(* ===== verification/Bytes.v ===== *)
(** * Bounds-checked little-endian reads ([src/src/bytes.rs])

    [le_u16], [le_u32], [le_u64] and [arr] read a field of an untrusted buffer and
    yield zero where the field runs past its end.  [to_le_bytes] is the standard
    library's encoder; the theorems relate the two and bound every read. *)
From S2P Require Import Prelude.

(** [uN::from_le_bytes]. *)
Fixpoint from_le_bytes (l : bytes) : Z :=
  match l with
  | [] => 0
  | b :: l' => byte_val b + 256 * from_le_bytes l'
  end.

(** [uN::to_le_bytes], [n] bytes wide. *)
Fixpoint to_le_bytes (n : nat) (z : Z) : bytes :=
  match n with
  | O => []
  | S n' => byte_of z :: to_le_bytes n' (z / 256)
  end.

(** [uN::from_be_bytes]. *)
Definition from_be_bytes (l : bytes) : Z := from_le_bytes (rev l).

(** The common shape of the readers: a zeroed array, overwritten when the range is
    inside the buffer. *)
Definition le_read (n : nat) (data : bytes) (offset : Z) : Z :=
  match get_range data offset (offset + Z.of_nat n) with
  | Some s => from_le_bytes s
  | None => from_le_bytes (replicate n x00)
  end.

Definition le_u16 (data : bytes) (offset : Z) : Z := le_read 2 data offset.
Definition le_u32 (data : bytes) (offset : Z) : Z := le_read 4 data offset.
Definition le_u64 (data : bytes) (offset : Z) : Z := le_read 8 data offset.

Definition arr (n : nat) (data : bytes) (offset : Z) : bytes :=
  match get_range data offset (offset + Z.of_nat n) with
  | Some s => s
  | None => replicate n x00
  end.

(** ** Encoding and decoding *)

Lemma length_to_le_bytes n z : length (to_le_bytes n z) = n.
Proof. revert z. induction n; intros; simpl; auto. Qed.

Lemma zlen_to_le_bytes n z : zlen (to_le_bytes n z) = Z.of_nat n.
Proof. unfold zlen. by rewrite length_to_le_bytes. Qed.
#[export] Hint Rewrite zlen_to_le_bytes : bufs.

Lemma from_le_bytes_range l : 0 <= from_le_bytes l < 256 ^ zlen l.
Proof.
  induction l as [|b l IH]; [done|].
  rewrite zlen_cons, Z.pow_add_r by auto with rust zarith.
  pose proof (byte_val_range b). simpl. lia.
Qed.

Lemma from_to_le_bytes n z : from_le_bytes (to_le_bytes n z) = z `mod` 256 ^ Z.of_nat n.
Proof.
  revert z. induction n as [|n IH]; intros z; simpl; [by rewrite Z.mod_1_r|].
  rewrite IH, byte_val_of.
  change (Z.of_nat (S n)) with (Z.of_nat (1 + n)). rewrite Nat2Z.inj_add, Z.pow_add_r by lia.
  change (256 ^ Z.of_nat 1) with 256.
  rewrite Z.rem_mul_r by (try apply Z.pow_pos_nonneg; lia). done.
Qed.

Lemma to_from_le_bytes l : to_le_bytes (length l) (from_le_bytes l) = l.
Proof.
  induction l as [|b l IH]; [done|]. pose proof (byte_val_range b). cbn [length to_le_bytes from_le_bytes].
  f_equal.
  - apply byte_val_inj. rewrite byte_val_of.
    rewrite (Z.mul_comm 256), Z.mod_add, Z.mod_small by lia. done.
  - rewrite (Z.mul_comm 256), Z.div_add, Z.div_small, Z.add_0_l by lia. apply IH.
Qed.

Lemma from_le_bytes_inj l k : length l = length k → from_le_bytes l = from_le_bytes k → l = k.
Proof.
  intros Hl E. rewrite <- (to_from_le_bytes l), <- (to_from_le_bytes k). by rewrite Hl, E.
Qed.

Lemma from_le_bytes_zeros n : from_le_bytes (replicate n x00) = 0.
Proof. induction n; simpl; [done|]. rewrite IHn. done. Qed.

(** ** The readers *)

Lemma le_read_in n data off :
  0 <= off → off + Z.of_nat n <= zlen data →
  le_read n data off = from_le_bytes (take n (drop (Z.to_nat off) data)).
Proof.
  intros. unfold le_read.
  rewrite (proj2 (get_range_Some _ _ _ (take n (drop (Z.to_nat off) data)))); [done|].
  split; [lia|]. do 2 f_equal. lia.
Qed.

Lemma le_read_out n data off : zlen data < off + Z.of_nat n → le_read n data off = 0.
Proof.
  intros. unfold le_read. rewrite (proj2 (get_range_None _ _ _)) by lia.
  apply from_le_bytes_zeros.
Qed.

Lemma le_read_range n data off : 0 <= le_read n data off < 256 ^ Z.of_nat n.
Proof.
  unfold le_read. destruct (get_range _ _ _) as [s|] eqn:E.
  - apply get_range_length in E. pose proof (from_le_bytes_range s). rewrite E in *.
    by replace (Z.of_nat n) with (off + Z.of_nat n - off) by lia.
  - rewrite from_le_bytes_zeros. split; [lia|]. apply Z.pow_pos_nonneg; lia.
Qed.

Lemma le_u16_range data off : in_u16 (le_u16 data off).
Proof. apply (le_read_range 2). Qed.
Lemma le_u32_range data off : in_u32 (le_u32 data off).
Proof. apply (le_read_range 4). Qed.
Lemma le_u64_range data off : in_u64 (le_u64 data off).
Proof. apply (le_read_range 8). Qed.
#[export] Hint Resolve le_u16_range le_u32_range le_u64_range : rust.

(** Put the range of every read of the goal in the context. *)
Ltac le_ranges :=
  repeat match goal with
  | |- context [le_u16 ?d ?o] =>
      lazymatch goal with H : in_u16 (le_u16 d o) |- _ => fail | _ => pose proof (le_u16_range d o) end
  | |- context [le_u32 ?d ?o] =>
      lazymatch goal with H : in_u32 (le_u32 d o) |- _ => fail | _ => pose proof (le_u32_range d o) end
  | |- context [le_u64 ?d ?o] =>
      lazymatch goal with H : in_u64 (le_u64 d o) |- _ => fail | _ => pose proof (le_u64_range d o) end
  end.

Lemma length_arr n data off : length (arr n data off) = n.
Proof.
  unfold arr. destruct (get_range _ _ _) eqn:E; [|by rewrite length_replicate].
  apply get_range_length in E. unfold zlen in E. lia.
Qed.

(** A field encoded in the middle of a buffer is read back. *)
Lemma le_read_app n pre post v :
  0 <= v < 256 ^ Z.of_nat n →
  le_read n (pre ++ to_le_bytes n v ++ post) (zlen pre) = v.
Proof.
  intros Hv. unfold le_read.
  rewrite get_range_middle by (autorewrite with bufs; lia).
  rewrite from_to_le_bytes. by apply Z.mod_small.
Qed.

(** A read that stays inside a prefix, or that skips it. *)
Lemma le_read_app_l n p l off :
  off + Z.of_nat n <= zlen p → le_read n (p ++ l) off = le_read n p off.
Proof. intros. unfold le_read. by rewrite get_range_app_l. Qed.

Lemma le_read_app_r n p l off :
  0 <= off → le_read n (p ++ l) (zlen p + off) = le_read n l off.
Proof.
  intros. unfold le_read. by rewrite <- Z.add_assoc, get_range_app_r.
Qed.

WHAT THE TASK REQUIRES: In the listing above, find every line with the word "done" and copy it out.

RESPONSE TO THE EXERCISE:
  induction l as [|b l IH]; [done|].
  rewrite Z.rem_mul_r by (try apply Z.pow_pos_nonneg; lia). done.
  induction l as [|b l IH]; [done|]. pose proof (byte_val_range b). cbn [length to_le_bytes from_le_bytes].
    rewrite (Z.mul_comm 256), Z.mod_add, Z.mod_small by lia. done.
Proof. induction n; simpl; [done|]. rewrite IHn. done. Qed.
  rewrite (proj2 (get_range_Some _ _ _ (take n (drop (Z.to_nat off) data)))); [done|].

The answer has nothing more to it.